The others have in the place of the X a sign that looks like the Hebrew characters B and H, initials used by religious Jews meaning in Hebrew, “With the Help of God.”
Harry L. Golden and Martin Rywell, authors of Jews in American History:
Their Contribution to the United States of America, are quite insistent about the Jewishness of Columbus. They cite where Ferdinand, Columbus’ son, writes that his father’s “progenitors were of the blood royal of Jerusalem…”
In Columbus’ words, “for when all is done, David, that most prudent king was first a shepherd and afterwards chosen King of Jerusalem, and I am a servant of that same Lord who raised him to such a dignity.”
One Jewish author insists that “all existing portraits of the discoverer gave him a Jewish cast of countenance.”
Another claimed that a “certain softheartedness in Columbus is a Jewish trait.”

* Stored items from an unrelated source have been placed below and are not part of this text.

(* ===== verification/Pat.v ===== *)
(** * PAT reduce-scatter and all-gather schedules (src/src/include/collectives.h)

    [PatRSAlgorithm] and [PatAGAlgorithm] are the generators that hand the device
    one parallel-aggregated-trees step after the other.  The fields fixed by the
    constructor are the record [cfg], the fields [getNextOp] changes the record
    [st]; a step descriptor keeps the fields a call does not write.  [int]
    expressions stay below the width of their type; a shift by a negative or too
    large amount and a division by zero are [Stuck]. *)
From S2P Require Import Prelude Bitops Device.

Definition NCCL_PAT_NWORKERS : Z := 512.
Definition NCCL_SHMEM_PAT_STEPS : Z := 32.
Definition PatUsed : Z := 1.
Definition PatSkipped : Z := 2.

Record ncclPatStep := MkStep {
  recvDim : Z; sendDim : Z; recvOffset : Z; sendOffset : Z; ps_stepOffset : Z;
  postRecv : Z; postSend : Z; ps_nelem : Z; last : Z; flags : Z; inpIx : Z; outIx : Z }.

(** [1<<n] *)
Definition shl1 (n : Z) : outcome Z := if (0 <=? n) && (n <? 31) then Ret (2 ^ n) else Stuck.

(** [for (mask=1, imask=max/2; mask<max; mask<<=1, imask>>=1) if (i&mask is b) ret += imask] *)
Fixpoint mirror_loop (b : bool) (fuel : nat) (i max mask imask ret : Z) : outcome Z :=
  if mask <? max then
    match fuel with
    | O => Stuck
    | S fuel =>
      let ret := if Bool.eqb (negb (Z.land i mask =? 0)) b then ret + imask else ret in
      mirror_loop b fuel i max (Z.shiftl mask 1) (Z.shiftr imask 1) ret
    end
  else Ret ret.

Definition mirrorInvert (i max : Z) : outcome Z := mirror_loop false 32 i max 1 (max `quot` 2) 0.
Definition mirror (i max : Z) : outcome Z := mirror_loop true 32 i max 1 (max `quot` 2) 0.

Definition firstBitSet (i max : Z) : Z :=
  let f := ffs (u32 i) in if negb (f =? 0) then f - 1 else max.

Definition nBitsSet (i : Z) : Z := popcount (u32 i).

Definition newPeer (i pow2 : Z) : bool := nBitsSet (Z.lxor i (pow2 - 1) + 1) =? 1.

Definition b2z (b : bool) : Z := if b then 1 else 0.

(** The part of the two constructors that fixes the aggregation: first by how
    many ranks' data fit a step, then by the buffer depth.  [size] is
    [channelSize*sizeof(T)], a [size_t]. *)
Fixpoint agg_loop (fuel : nat) (stepSize size nranks aggFactor aggDelta : Z) : outcome (Z * Z) :=
  _ ← require (negb (size * aggFactor =? 0));
  if (stepSize `quot` (size * aggFactor) >=? 2) && (aggFactor <? nranks `quot` 2) then
    match fuel with
    | O => Stuck
    | S fuel => agg_loop fuel stepSize size nranks (aggFactor * 2) (aggDelta `quot` 2)
    end
  else Ret (aggFactor, aggDelta).

Fixpoint depth_loop (fuel : nat) (d nranks aggFactor aggDelta : Z) : outcome (Z * Z) :=
  if (d >? 1) && (aggFactor <? nranks `quot` 2) then
    match fuel with
    | O => Stuck
    | S fuel => depth_loop fuel (d `quot` 2) nranks (aggFactor * 2) (aggDelta `quot` 2)
    end
  else Ret (aggFactor, aggDelta).

Record cfg := MkCfg {
  end_ : Z; count : Z; chunkCount : Z; rank : Z; nranks : Z; nrPow2 : Z; postFreq : Z;
  parallelFactor : Z; aggFactor : Z; aggDelta : Z }.

Definition pat_cfg (eltSize stepSize stepDepth maxParallelFactor offset end_ count chunkCount rank nranks : Z)
    : outcome cfg :=
  nrPow2 ← shl1 (log2Up int32 nranks);
  '(aggFactor, aggDelta) ← agg_loop 32 stepSize ((end_ - offset) * eltSize) nranks 1 nrPow2;
  let postFreq := aggFactor in
  let parallelFactor := if postFreq <? maxParallelFactor then postFreq else maxParallelFactor in
  '(aggFactor, aggDelta) ← depth_loop 32 stepDepth nranks aggFactor aggDelta;
  Ret (MkCfg end_ count chunkCount rank nranks nrPow2 postFreq parallelFactor aggFactor aggDelta).

(** ** Reduce-scatter *)
Module PatRS.

Record st := MkSt {
  offset : Z; nelem : Z; lastA : Z; as_ : Z; a : Z; sendSkipped : Z; stepOffset : Z; scale : Z; phase : Z }.

Definition getNelem (c : cfg) (offset : Z) : Z := Z.min (chunkCount c) (end_ c - offset).

Definition resetA (c : cfg) (offset nelem as_ scale phase : Z) : st :=
  let lastA := aggFactor c in
  let lastA := if phase >=? 2 then lastA `quot` (2 * scale) else lastA in
  let lastA := if phase =? 4 then 1 else lastA in
  MkSt offset nelem lastA as_ 0 0 0 scale phase.

Definition reset (c : cfg) (offset : Z) : st := resetA c offset (getNelem c offset) (aggDelta c - 1) 1 0.

Definition construct (eltSize stepSize stepDepth maxParallelFactor offset end_ count chunkCount rank nranks : Z)
    : outcome (cfg * st) :=
  c ← pat_cfg eltSize stepSize stepDepth maxParallelFactor offset end_ count chunkCount rank nranks;
  Ret (c, reset c offset).

(** The tests [((a%postFreq) + 1 >= postFreq) || (a == lastA-1)]. *)
Definition post_due (c : cfg) (s : st) : bool :=
  (a s `rem` postFreq c + 1 >=? postFreq c) || (a s =? lastA s - 1).

Definition op0 (c : cfg) (t : st) (ps : ncclPatStep) : outcome (st * ncclPatStep * bool) :=
  m ← mirrorInvert (a t) (lastA t);
  let s := m * aggDelta c + as_ t in
  let skip := s >=? nranks c in
  let sendDataRank := (rank c + s) `rem` nranks c in
  Ret (t, MkStep (-1) 0 (-1) (a t `rem` postFreq c * nelem t) (stepOffset t) 0 (b2z (post_due c t))
            (nelem t) 0 (flags ps) (sendDataRank * count c + offset t) 0, skip).

(** [sendSkipped = a; ps->stepOffset = stepOffset = 0;] *)
Definition restart (t : st) : st :=
  MkSt (offset t) (nelem t) (lastA t) (as_ t) (a t) (a t) 0 (scale t) (phase t).

(** [if (b) stepOffset++;] *)
Definition bump (b : bool) (t : st) : st :=
  if b then MkSt (offset t) (nelem t) (lastA t) (as_ t) (a t) (sendSkipped t) (stepOffset t + 1) (scale t) (phase t)
  else t.

(** [if (s < nranks && skip) { recvDim = recvOffset = -1; postRecv = 0; skip = 0; }]:
    the received contribution does not exist but the data still has to be sent. *)
Definition drop_recv (c : cfg) (s rDim rOff pRecv : Z) (skip : bool) : Z * Z * Z * bool :=
  if (s <? nranks c) && skip then (-1, -1, 0, false) else (rDim, rOff, pRecv, skip).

His lineage also pointed to Jewish roots – his mother’s maiden name was Suzanna Fonterosa, “daughter of Jacob, granddaughter of Abraham and a Jewess.
His father, Domingo Colon, was a map-seller. Did not Columbus write the King of Spain that his ancestors were interested in maps?

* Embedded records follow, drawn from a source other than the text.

(** [matchIfList] accepts an interface exactly when the list is empty or one
    of its entries names it (the whole name when [matchExact], else a prefix of
    it) with the same port, where -1 on either side stands for every port. *)
Theorem matchIfList_spec s prt l n exact : Forall (fun c => c <> 0) s ->
  matchIfList s prt l n exact = true <-> n = 0%nat \/ Exists (matches s prt exact) (take n l).
Proof.
  intros Hs. unfold matchIfList. destruct (Nat.eqb_spec n 0) as [->|Hn]; [naive_solver|].
  transitivity (Exists (matches s prt exact) (take n l)); [|naive_solver]. induction (take n l) as [|nf l' IH]; [cbn; by rewrite Exists_nil|].
  cbn [match_loop]. rewrite Exists_cons, <- IH. unfold matches at 1. rewrite <- (matchIf_spec s) by done. rewrite <- matchPort_spec.
  destruct (matchIf _ _ _), (matchPort _ _); cbn [andb]; naive_solver.
Qed.

Lemma matchIfList_spec_witness : matchIfList [101; 116; 104; 48] (-1) [MkNetIf [105; 98; 0] 7; MkNetIf [101; 116; 104; 0] 8472] 2 false = true.
Proof.
  apply (matchIfList_spec [101; 116; 104; 48]); [by repeat constructor|]. right. apply Exists_cons. right. apply Exists_cons. left.
  split; [by exists [48]|by left].
Defined.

COLUMBUS, THE SLAVE DEALING JEW?
Christopher Columbus was an experienced sailor long before his infamous voyage
>west. Sir Arthur Helps writes that, “In the course of [his] letters, [Columbus] speaks after the fashion of a practised slave dealer.”
In fact, in 1498, his five ship expedition brought 600 Indians to Spain as slaves. Two hundred were given to the masters of the ships and four hundred sold in Spain. Columbus employed slave labor in gold mining even before sailing for the New World.

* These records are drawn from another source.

(* ===== verification/ProxyOp.v ===== *)
(** * Proxy operations and collective tasks (src/src/include/proxy.h, comm.h)

    The data that the scheduler fills in and the proxy thread executes.  The
    fields of [ncclProxyOp] are grouped so that the functions that fill in one
    group leave the others alone; pointers and handles are addresses, 0 for
    null. *)
From S2P Require Import Prelude Bitops Device RingAlgo.

Inductive ncclPattern_t :=
  | ncclPatternRing | ncclPatternRingTwice | ncclPatternPipelineFrom | ncclPatternPipelineTo
  | ncclPatternTreeUp | ncclPatternTreeDown | ncclPatternTreeUpDown | ncclPatternCollnetChain
  | ncclPatternCollnetDirect | ncclPatternNvls | ncclPatternNvlsTree | ncclPatternPatUp
  | ncclPatternPatDown | ncclPatternSend | ncclPatternRecv | ncclPatternProfiler.

#[global] Instance ncclPattern_eq_dec : EqDecision ncclPattern_t.
Proof. solve_decision. Defined.

(** ** Proxy operations *)

(** Sizes and step counts. *)
Record op_shape := MkShape {
  op_nbytes : Z; op_nsteps : Z; op_chunkSize : Z; op_sliceSize : Z; op_loopSize : Z; op_loopOffset : Z;
  op_channelSize : Z; op_sliceSteps : Z; op_chunkSteps : Z }.

(** What is computed, and how. *)
Record op_kind := MkKind {
  op_root : Z; op_dtype : ncclDataType_t; op_redOp : Z; op_coll : ncclFunc_t; op_pattern : ncclPattern_t;
  op_protocol : Z; op_algorithm : Z }.

(** The algorithm object of a registered ring. *)
Inductive ring_object :=
  | RingAGObject (a : RingAG.RingAGAlgorithm)
  | RingARObject (a : RingAR.RingARAlgorithm)
  | RingBCObject (a : RingBC.RingBCAlgorithm).

(** Buffers and registrations. *)
Record op_buffers := MkBuffers {
  op_reg : bool; op_regp : bool; op_sendMhandle : Z; op_recvMhandle : Z; op_sendbuff : Z; op_recvbuff : Z;
  op_isOneRPN : bool; op_ringAlgo : option ring_object }.

(** [specifics.collnetDirect], the task and the bookkeeping. *)
Record op_meta := MkMeta {
  op_sizePerRank : Z; op_nNodes : Z; op_node : Z; op_task : Z; op_incWorkCounter : bool; op_eActivationMask : Z;
  op_rank : Z; op_peer : Z; op_peerRank : Z; op_workCounter : Z; op_ncclFuncTimes : Z; op_groupHash : Z }.

Record proxy_args := MkArgs { op_sh : op_shape; op_kd : op_kind; op_bf : op_buffers; op_mt : op_meta }.

Record ncclProxyOp := MkProxyOp { opCount : Z; op_channelId : Z; op_payload : proxy_args }.

Definition zero_shape : op_shape := MkShape 0 0 0 0 0 0 0 0 0.
Definition zero_kind : op_kind := MkKind 0 ncclInt8 0 ncclFuncBroadcast ncclPatternRing 0 0.
Definition zero_buffers : op_buffers := MkBuffers false false 0 0 0 0 false None.
Definition zero_meta : op_meta := MkMeta 0 0 0 0 false 0 0 0 0 0 0 0.
(** [memset(proxyOp, 0, sizeof( *proxyOp))] *)
Definition zero_args : proxy_args := MkArgs zero_shape zero_kind zero_buffers zero_meta.

Definition set_pattern (p : ncclPattern_t) (a : proxy_args) : proxy_args :=
  let k := op_kd a in
  MkArgs (op_sh a) (MkKind (op_root k) (op_dtype k) (op_redOp k) (op_coll k) p (op_protocol k) (op_algorithm k)) (op_bf a) (op_mt a).
Definition set_nsteps (n : Z) (a : proxy_args) : proxy_args :=
  let s := op_sh a in
  MkArgs (MkShape (op_nbytes s) n (op_chunkSize s) (op_sliceSize s) (op_loopSize s) (op_loopOffset s) (op_channelSize s)
            (op_sliceSteps s) (op_chunkSteps s)) (op_kd a) (op_bf a) (op_mt a).
Definition set_part (loopOffset channelSize : Z) (a : proxy_args) : proxy_args :=
  let s := op_sh a in
  MkArgs (MkShape (op_nbytes s) (op_nsteps s) (op_chunkSize s) (op_sliceSize s) (op_loopSize s) loopOffset channelSize
            (op_sliceSteps s) (op_chunkSteps s)) (op_kd a) (op_bf a) (op_mt a).
Definition set_ringAlgo (r : option ring_object) (a : proxy_args) : proxy_args :=
  let b := op_bf a in
  MkArgs (op_sh a) (op_kd a) (MkBuffers (op_reg b) (op_regp b) (op_sendMhandle b) (op_recvMhandle b) (op_sendbuff b) (op_recvbuff b)
                               (op_isOneRPN b) r) (op_mt a).
(** [task], [rank], [eActivationMask] and [incWorkCounter] of a collective. *)
Definition set_task (task rank mask : Z) (inc : bool) (a : proxy_args) : proxy_args :=
  let m := op_mt a in
  MkArgs (op_sh a) (op_kd a) (op_bf a)
    (MkMeta (op_sizePerRank m) (op_nNodes m) (op_node m) task inc mask rank (op_peer m) (op_peerRank m) (op_workCounter m)
       (op_ncclFuncTimes m) (op_groupHash m)).
Definition set_peerRank (peer rank : Z) (a : proxy_args) : proxy_args :=
  let m := op_mt a in
  MkArgs (op_sh a) (op_kd a) (op_bf a)
    (MkMeta (op_sizePerRank m) (op_nNodes m) (op_node m) (op_task m) (op_incWorkCounter m) (op_eActivationMask m) rank (op_peer m) peer
       (op_workCounter m) (op_ncclFuncTimes m) (op_groupHash m)).
Definition set_peer (peer : Z) (a : proxy_args) : proxy_args :=
  let m := op_mt a in
  MkArgs (op_sh a) (op_kd a) (op_bf a)
    (MkMeta (op_sizePerRank m) (op_nNodes m) (op_node m) (op_task m) (op_incWorkCounter m) (op_eActivationMask m) (op_rank m) peer
       (op_peerRank m) (op_workCounter m) (op_ncclFuncTimes m) (op_groupHash m)).
Definition set_workCounter (n : Z) (a : proxy_args) : proxy_args :=
  let m := op_mt a in
  MkArgs (op_sh a) (op_kd a) (op_bf a)
    (MkMeta (op_sizePerRank m) (op_nNodes m) (op_node m) (op_task m) (op_incWorkCounter m) (op_eActivationMask m) (op_rank m) (op_peer m)
       (op_peerRank m) n (op_ncclFuncTimes m) (op_groupHash m)).

(** ** Collective tasks *)

Record ncclTaskColl := MkTaskColl {
  t_id : Z; (* the address of the task *)
  t_func : ncclFunc_t; t_sendbuff : Z; t_recvbuff : Z; t_count : Z; t_root : Z; t_datatype : ncclDataType_t;
  t_opHost : Z; t_opDev : ncclDevRedOp_t; t_chunkSteps : Z; t_sliceSteps : Z;
  t_trafficBytes : Z; t_nMaxChannels : Z; t_nWarps : Z; t_algorithm : Z; t_protocol : Z;
  t_isCollnet : bool; t_isNvls : bool; t_devFuncId : Z; t_regBufType : Z; t_nCleanupQueueElts : Z;
  t_sendMhandle : Z; t_recvMhandle : Z;
  t_sendNetHandles : list Z; t_recvNetHandles : list Z; t_srecvNetHandles : list Z; t_eActivationMask : Z }.

Definition NCCL_IPC_REG_BUFFER : Z := 1.
Definition NCCL_NVLS_REG_BUFFER : Z := 2.
Definition NCCL_NET_REG_BUFFER : Z := 4.

Definition ncclFuncTrafficPerByte (func : ncclFunc_t) (nRanks : Z) : Z :=
  match func with
  | ncclFuncAllReduce => 2
  | ncclFuncAllGather => nRanks
  | ncclFuncReduceScatter => nRanks
  | _ => 1
  end.

Definition ncclFuncSendCount (func : ncclFunc_t) (nRanks count : Z) : Z :=
  match func with ncclFuncReduceScatter => u64 (nRanks * count) | _ => count end.
Definition ncclFuncRecvCount (func : ncclFunc_t) (nRanks count : Z) : Z :=
  match func with ncclFuncAllGather => u64 (nRanks * count) | _ => count end.
Definition ncclFuncMaxSendRecvCount (func : ncclFunc_t) (nRanks count : Z) : Z :=
  match func with ncclFuncAllGather | ncclFuncReduceScatter => u64 (nRanks * count) | _ => count end.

He helped to start the Portuguese West African settlement of San Jorge El Mina
(St. George of the Mines) in present-day Ghana, formerly known as the Gold Coast.
When the Spaniards found gold in the New World, reports Eric Rosenthal in his book, Gold! Gold! Gold!: The Johannesburg Gold Rush, they started on a gold hunt of such intensity that the natives came to believe the white men suffered from some disease curable only by the limitless application of this metal…
[When] Columbus discovered that, apart from some poor alluvial deposits, the gold simply did not exist, he forced the harmless Indian
aborigines into slavery… The entire importation of gold from the New World for the first 20 years after 1492 represented in cash only $300,000 a year, and the total then recovered, worth about $5 million, cost at least 1 1/2 million Indian lives.
Columbus was anything but a blessing to the New World population.
The Europeans, led by Columbus, brought unprecedented brutality to the West leaving the remains of whole communities of Red people in their wake.
On Hispaniola Columbus found gold and a docile Arawak population.
He lavished praise on the natives and gained their trust and affection and then proceeded to enslave them.
According to Columbus: “They are without arms, all naked, and without skill at arms and great cowards, a thousand running away from three, and thus they are good to be ordered about, to be made to work, plant, and do whatever is wanted, to build towns and be taught to go clothed and accept our customs.”
Cities began to spring up all over the island of Hispaniola. The traffic in slaves – African and Indian – grew rapidly, and some Jews were engaged in this trade as agents for the royal families of Spain and Portugal.
Whether or not Columbus was a Jew, as so many Jewish historians now claim, has not been definitively proven.
It is clear that his brutality against and enslavement of the native population was financed by Jewish investors.
The history books appear to have confused the word Jews for the word jewels.
Queen Isabella’s jewels had no part in the finance of Columbus’ expedition, but her Jews did.